Agata powróciła z martwych i ma naprawdę sporo na głowie. „To nie jest kraj dla słabych magów" Katarzyny Wierzbickiej

Data: 2022-10-27 11:28:33 | Ten artykuł przeczytasz w 13 min. Autor: Piotr Piekarski
udostępnij Tweet

Agacie Filipiak udało się powrócić z martwych. I już zaczyna tego żałować...

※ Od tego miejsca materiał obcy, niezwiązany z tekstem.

Lemma snoc_split {A} (l1 : list A) e l2 rest top :
  l1 ++ e :: l2 = rest ++ [top] →
  (l2 = [] ∧ e = top ∧ l1 = rest)
  ∨ (∃ l2', l2 = l2' ++ [top] ∧ rest = l1 ++ e :: l2').
Proof.
  destruct l2 as [|z l2 _] using rev_ind; intros H.
  - left. apply app_inj_tail in H as [-> ->]. done.
  - right. exists l2.
    change (l1 ++ e :: l2 ++ [z]) with (l1 ++ (e :: l2) ++ [z]) in H.
    rewrite app_assoc in H. apply app_inj_tail in H as [<- ->]. done.
Qed.

(** What holds between two iterations: every accepted run goes through an
    entry of the stack; the entries are in increasing order of the numbers
    they lead to; and what a visited state still leads to is above every
    other entry for that state. *)
Record searching (code : list Instruction) (c : Config) : Prop := {
  s_cover :
    ∀ y, rtc (step code) (start, EmptyString) y → accepting code y.1 →
         ∃ e, e ∈ stack c ∧ rtc (step code) e y;
  s_sorted : increasing code (stack c);
  s_pending :
    ∀ t t', t ∈ states c → rtc (next code) t t' → accepting code t' →
            ∃ l1 e l2, stack c = l1 ++ e :: l2 ∧ rtc (next code) e.1 t' ∧
                       ∀ y, y ∈ e :: l2 → (ip t < ip y.1)%nat
}.

Lemma searching_initial code : searching code initial.
Proof.
  split; cbn [states stack initial].
  - intros y Hy _. exists (start, EmptyString). split; [by left | done].
  - split; [constructor | done].
  - intros t t' Ht. by apply not_elem_of_empty in Ht.
Qed.

(** A visited state on top of the stack leads to nothing accepted. *)
Lemma visited_top_dead code c rest s sid t' :
  searching code c → stack c = rest ++ [(s, sid)] → s ∈ states c →
  rtc (next code) s t' → ¬ accepting code t'.
Proof.
  intros Hinv Hst Hs Hrtc Hacc.
  destruct (s_pending code c Hinv s t' Hs Hrtc Hacc)
    as (l1 & e & l2 & Heq & _ & Hip).
  rewrite Hst in Heq. symmetry in Heq.
  assert ((s, sid) ∈ e :: l2) as Hin.
  { destruct (snoc_split l1 e l2 rest (s, sid) Heq)
      as [(-> & -> & _)|(l2' & -> & _)].
    - by left.
    - right. apply elem_of_app. right. by left. }
  apply Hip in Hin. simpl in Hin. lia.
Qed.

(** What a state that is expanded leads to goes through a successor. *)
Lemma through_successor code s sid instr succs t' :
  code !! ip s = Some instr → execute instr s sid = Some succs →
  rtc (next code) s t' → accepting code t' →
  ∃ k1 e k2, succs = k1 ++ e :: k2 ∧ rtc (next code) e.1 t'.
Proof.
  intros Hi He Hrtc Hacc.
  apply rtc_inv in Hrtc as [->|(s1 & Hn & Hrtc)].
  { destruct Hacc as [Hge _]. apply lookup_lt_Some in Hi. lia. }
  destruct Hn as (sid1 & sid2 & instr' & succs' & Hi' & He' & Hin').
  cbn [fst snd] in Hi', He', Hin'. rewrite Hi in Hi'. injection Hi' as <-.
  destruct (execute_states instr s sid1 sid succs' He')
    as (succs2 & He2 & Heq).
  rewrite He in He2. injection He2 as <-.
  assert (s1 ∈ succs.*1) as Hs1.
  { rewrite Heq. apply list_elem_of_fmap. by exists (s1, sid2). }
  apply list_elem_of_fmap in Hs1 as (e & -> & He1).
  apply list_elem_of_split in He1 as (k1 & k2 & ->).
  by exists k1, e, k2.
Qed.

Lemma searching_step code c c' :
  searching code c → loop_step code c c' → searching code c'.
Proof.
  intros Hinv Hstep. unfold loop_step in Hstep.
  pose proof (dfs_iteration_cases code c) as Hc.
  destruct (pop (stack c)) as [[[s sid] rest]|] eqn:Hpop;
    [|by rewrite Hc in Hstep].
  apply pop_Some in Hpop.
  pose proof (s_sorted code c Hinv) as Hsorted. rewrite Hpop in Hsorted.
  apply increasing_app in Hsorted as (Hbelow & Hrest & _).
  assert (∀ y, rtc (step code) (start, EmptyString) y → accepting code y.1 →
               (∃ e, e ∈ rest ∧ rtc (step code) e y)
               ∨ rtc (step code) (s, sid) y) as Hcover.
  { intros y Hy Hacc.
    destruct (s_cover code c Hinv y Hy Hacc) as (e & He & Hrtc).
    rewrite Hpop in He. apply elem_of_app in He as [He|He].
    - left. by exists e.
    - right. by apply list_elem_of_singleton in He as ->. }
  assert (∀ t t', t ∈ states c → rtc (next code) t t' → accepting code t' →
                  (ip t < ip s)%nat ∧
                  (rtc (next code) s t'
                   ∨ ∃ l1 e l2, rest = l1 ++ e :: l2 ∧
                       rtc (next code) e.1 t' ∧
                       ∀ y, y ∈ e :: l2 → (ip t < ip y.1)%nat)) as Hpending.
  { intros t t' Ht Hrtc Hacc.
    destruct (s_pending code c Hinv t t' Ht Hrtc Hacc)
      as (l1 & e & l2 & Heq & Hrtc' & Hip).
    rewrite Hpop in Heq. symmetry in Heq.
    destruct (snoc_split l1 e l2 rest (s, sid) Heq)
      as [(-> & -> & ->)|(l2' & -> & ->)].
    - split; [apply (Hip (s, sid)); by left|]. by left.
    - split.
      + apply (Hip (s, sid)). right. apply elem_of_app. right. by left.
      + right. exists l1, e, l2'. split; [done|]. split; [done|].
        intros y Hy. apply Hip.
        apply elem_of_cons in Hy as [->|Hy]; [by left|].
        right. apply elem_of_app. by left. }
  destruct Hc as [[Hin Hit]|[(Hnin & Hfin & [[_ Hit]|[[_ Hit]
                                                     |(v & Hv & Hv0 & Hit)]])
                            |(Hnin & Hlt & instr & Hi & [[_ Hit]
                                                       |(succs & He & Hit)])]];
    rewrite Hit in Hstep; try done; injection Hstep as <-.
  - (* the state has been seen before *)
    assert (∀ t', rtc (next code) s t' → ¬ accepting code t') as Hdead.
    { intros t'. by apply (visited_top_dead code c rest s sid). }
    split; cbn [states stack].
    + intros y Hy Hacc. destruct (Hcover y Hy Hacc) as [?|Hrtc]; [done|].
      apply rtc_step_next in Hrtc. by destruct (Hdead y.1).
    + done.
    + intros t t' Ht Hrtc Hacc.
      destruct (Hpending t t' Ht Hrtc Hacc) as [_ [Hs|?]]; [|done].
      by destruct (Hdead t').
  - (* past the last instruction, [z] is not 0 *)
    assert (∀ t', rtc (next code) s t' → ¬ accepting code t') as Hdead.
    { intros t' [->|(s1 & Hn & _)]%rtc_inv.
      - intros [_ Hz]. rewrite Hv in Hz. by injection Hz.
      - apply next_lookup in Hn. lia. }
    split; cbn [states stack].
    + intros y Hy Hacc. destruct (Hcover y Hy Hacc) as [?|Hrtc]; [done|].
      apply rtc_step_next in Hrtc. by destruct (Hdead y.1).
    + done.
    + intros t t' [Ht|Ht%elem_of_singleton]%elem_of_union Hrtc Hacc.
      * destruct (Hpending t t' Ht Hrtc Hacc) as [_ [Hs|?]]; [|done].
        by destruct (Hdead t').
      * subst t. by destruct (Hdead t').
  - (* the successors are pushed *)
    split; cbn [states stack].
    + intros y Hy Hacc. destruct (Hcover y Hy Hacc) as [(e & ? & ?)|Hrtc].
      { exists e. split; [|done]. apply elem_of_app. by left. }
      apply rtc_inv in Hrtc as [<-|(z & Hz & Hrtc)].
      { destruct Hacc as [Hge _]. simpl in Hge. lia. }
      exists z. split; [|done]. apply elem_of_app. right.
      destruct Hz as (instr' & succs' & Hi' & He' & Hin').
      cbn [fst snd] in Hi', He'. rewrite Hi in Hi'. injection Hi' as <-.
      rewrite He in He'. by injection He' as <-.
    + apply increasing_app. split; [|split; [done|]].
      * intros x y Hx Hy.
        assert (before code x (s, sid)) as Hxs.
        { apply Hbelow; [done | by left]. }
        assert (step code (s, sid) y) as Hsy by (by exists instr, succs).
        apply step_interval in Hsy. unfold before in *. lia.
      * by eapply succs_sorted.
    + assert (∀ t t', (ip t ≤ ip s)%nat → rtc (next code) s t' →
                      accepting code t' →
                ∃ l1 e l2, rest ++ succs = l1 ++ e :: l2 ∧
                  rtc (next code) e.1 t' ∧
                  ∀ y, y ∈ e :: l2 → (ip t < ip y.1)%nat) as Hnew.
      { intros t t' Hle Hrtc Hacc.
        destruct (through_successor code s sid instr succs t' Hi He Hrtc Hacc)
          as (k1 & e & k2 & -> & Hrtc').
        exists (rest ++ k1), e, k2. split; [by rewrite <- app_assoc|].
        split; [done|]. intros y Hy.
        rewrite (execute_ip instr s sid (k1 ++ e :: k2) y He); [lia|].
        apply elem_of_app. by right. }
      intros t t' [Ht|Ht%elem_of_singleton]%elem_of_union Hrtc Hacc.
      * destruct (Hpending t t' Ht Hrtc Hacc)
          as [Hts [Hs|(l1 & e & l2 & -> & Hrtc' & Hip)]].
        -- apply Hnew; [lia | done | done].
        -- exists l1, e, (l2 ++ succs). split; [by rewrite <- app_assoc|].
           split; [done|]. intros y Hy.
           rewrite app_comm_cons in Hy. apply elem_of_app in Hy as [Hy|Hy].
           ++ by apply Hip.
           ++ rewrite (execute_ip instr s sid succs y He Hy). lia.
      * subst t. apply Hnew; [lia | done | done].
Qed.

Musi nauczyć się żyć w rzeczywistości, w której istnienie magii zostało ujawnione, a ludzie i Iskry - istoty obdarzone nadprzyrodzonymi zdolnościami - znajdują się na skraju wojny. Agata nie chce opowiadać się po żadnej ze stron. Interesuje ją tylko jedno: zemsta na półdemonie, z którym łączy ją telepatyczna więź. Kiedy zatem przystojny czarownik prosi ją o pomoc w poszukiwaniu broni zdolnej do zabijania istot nadprzyrodzonych, dziewczyna nie waha się ani chwili.

Tylko czy w świecie pełnym magów, demonów i słowiańskich bożków Agata może komukolwiek zaufać?

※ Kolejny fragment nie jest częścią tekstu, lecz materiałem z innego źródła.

Definition no_name : User ref :=
  {| firstName := VNum 0%Qc; lastName := VStr "Lee"; email := VNull;
     birthDate := VNull; status := VNull; bio := VNull; user_items := 0 |}.

End UserSample.

(** ** Descriptions used by the further properties *)

(** Texts made of decimal digits. *)
Fixpoint all_digits (s : string) : bool :=
  match s with
  | EmptyString => true
  | String c rest => OrderList.is_digit c && all_digits rest
  end.

(** The length of the longest prefix of digits. *)
Fixpoint digit_run (s : string) : nat :=
  match s with
  | EmptyString => 0
  | String c rest => if OrderList.is_digit c then S (digit_run rest) else 0
  end.

(** Grouping by thousands, as one writes it by hand: a comma follows a
    digit when the digits after it are three, six, nine, ... in number. *)
Fixpoint thousands (s : string) : string :=
  match s with
  | EmptyString => ""
  | String c rest =>
      String c
        (if (0 <? String.length rest)%nat && (String.length rest mod 3 =? 0)%nat
         then String ","%char (thousands rest) else thousands rest)
  end.

Fixpoint strip_commas (s : string) : string :=
  match s with
  | EmptyString => ""
  | String c rest =>
      if Ascii.eqb c ","%char then strip_commas rest else String c (strip_commas rest)
  end.

(** The date of the [k]-th birthday is not after [today], dates compared
    by year, then month, then day. *)
Definition birthday_reached (k : Z) (today birth : UserProfile.Date) : Prop :=
  let y := (UserProfile.getFullYear birth + k)%Z in
  (y < UserProfile.getFullYear today)%Z
  ∨ (y = UserProfile.getFullYear today
     ∧ ((UserProfile.getMonth birth < UserProfile.getMonth today)%Z
        ∨ (UserProfile.getMonth birth = UserProfile.getMonth today
           ∧ (UserProfile.getDate birth ≤ UserProfile.getDate today)%Z))).

(** A reader of numbers for the examples: unsigned decimal integers, and
    the empty text as 0, are read as JavaScript reads them; other texts
    are not read. *)
Definition digit_value (c : ascii) : Z := (Z.of_nat (nat_of_ascii c) - 48)%Z.

Fixpoint read_digits (acc : Z) (s : string) : Z :=
  match s with
  | EmptyString => acc
  | String c rest => read_digits (10 * acc + digit_value c)%Z rest
  end.

Definition integral_parse : NumberParse :=
  λ s, if all_digits s then Some (Q2Qc (inject_Z (read_digits 0 s))) else None.

(** The digits ahead call for a comma. *)
Definition due (s : string) : bool :=
  (0 <? String.length s)%nat && (String.length s mod 3 =? 0)%nat.

(** The request of the first effect of UserProfile for [props.id = i]. *)
Definition user_request `{NumberFormat} (i : value) : Request :=
  {| method := GET; url := "https://api.example.com/users/" +:+ to_string i |}.

(** The requests of one method among those issued. *)
Definition with_method (m : Method) (l : list Request) : list Request :=
  List.filter (λ r, bool_decide (method r = m)) l.

(** Every reference the component holds points into the memory. *)
Record refs_valid (w : UserProfile.World) : Prop := {
  valid_items : (UserProfile.items (UserProfile.st w) < length (UserProfile.heap w))%nat;
  valid_shown :
    ∀ c, UserProfile.shown w = Some c →
         (UserProfile.items c < length (UserProfile.heap w))%nat;
  valid_inflight :
    ∀ itemId r, UserProfile.AfterDelete itemId r ∈ UserProfile.inflight w →
                (r < length (UserProfile.heap w))%nat;
}.

(** The events of UserProfile that are renders: the mount and every
    re-render. *)
Definition is_render (e : UserProfile.Event) : bool :=
  match e with
  | UserProfile.Mount | UserProfile.Render => true
  | _ => false
  end.

(** The item the add button makes from the number [r]. *)
Definition added_item (r : Qc) : UserProfile.Item :=
  {| UserProfile.id := VNum r; UserProfile.name := VStr "새 아이템";
     UserProfile.price := VNum 0%Qc; UserProfile.isActive := VBool true |}.

(** * Properties of OrderList *)

Module OrderListSpec.
Import OrderList.

Section Generic.
Context `{NumberFormat}.

(** A property of the initial world that every step preserves holds along
    every run. *)
Lemma orders_run_preserves (P : World → Prop) :
  (∀ w e w', P w → step w e = Some w' → P w') →
  ∀ es w w', P w → run w es = Some w' → P w'.
Proof.
  intros Hstep. induction es as [|e es IH]; intros w w' HP Hrun; simpl in Hrun.
  - by simplify_eq.
  - destruct (step w e) as [w1|] eqn:E; simpl in Hrun; [|done].
    eapply IH; [|exact Hrun]. eauto.
Qed.

Lemma orders_reachable_ind' (P : World → Prop) :
  P boot →
  (∀ w e w', P w → step w e = Some w' → P w') →
  ∀ w, reachable w → P w.
Proof. intros H0 HS w [es Hes]. eapply orders_run_preserves; eauto. Qed.

End Generic.

(** Splits a hypothesis [step w e = Some w'] into the cases of [step]. *)
Ltac orders_step_inv Hstep :=
  unfold step, live in Hstep;
  repeat case_match; simplify_option_eq;
  try match goal with |- context [fire ?c] => destruct c end;
  try match goal with |- context [resume ?k] => destruct k end.

Section Properties.
Context `{NumberFormat}.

Obrazek w treści Agata powróciła z martwych i ma naprawdę sporo na głowie. „To nie jest kraj dla słabych magów" Katarzyny Wierzbickiej [jpg]

Do lektury książki Katarzyny Wierzbickiej To nie jest kraj dla słabych magów zaprasza Wydawnictwo Spisek Pisarzy. To drugi tom cyklu Między światami Dziś na naszych łamach prezentujemy premierowy fragment powieści: 

23 kwietnia, wtorek

Obudziłam się z potwornym bólem głowy i wrażeniem, jakby stukilogramowy głaz przygniatał mi klatkę piersiową. Przez moment wydawało mi się, że to zmora powróciła z zaświatów i zaciska swoje kościste łapy na moim gardle.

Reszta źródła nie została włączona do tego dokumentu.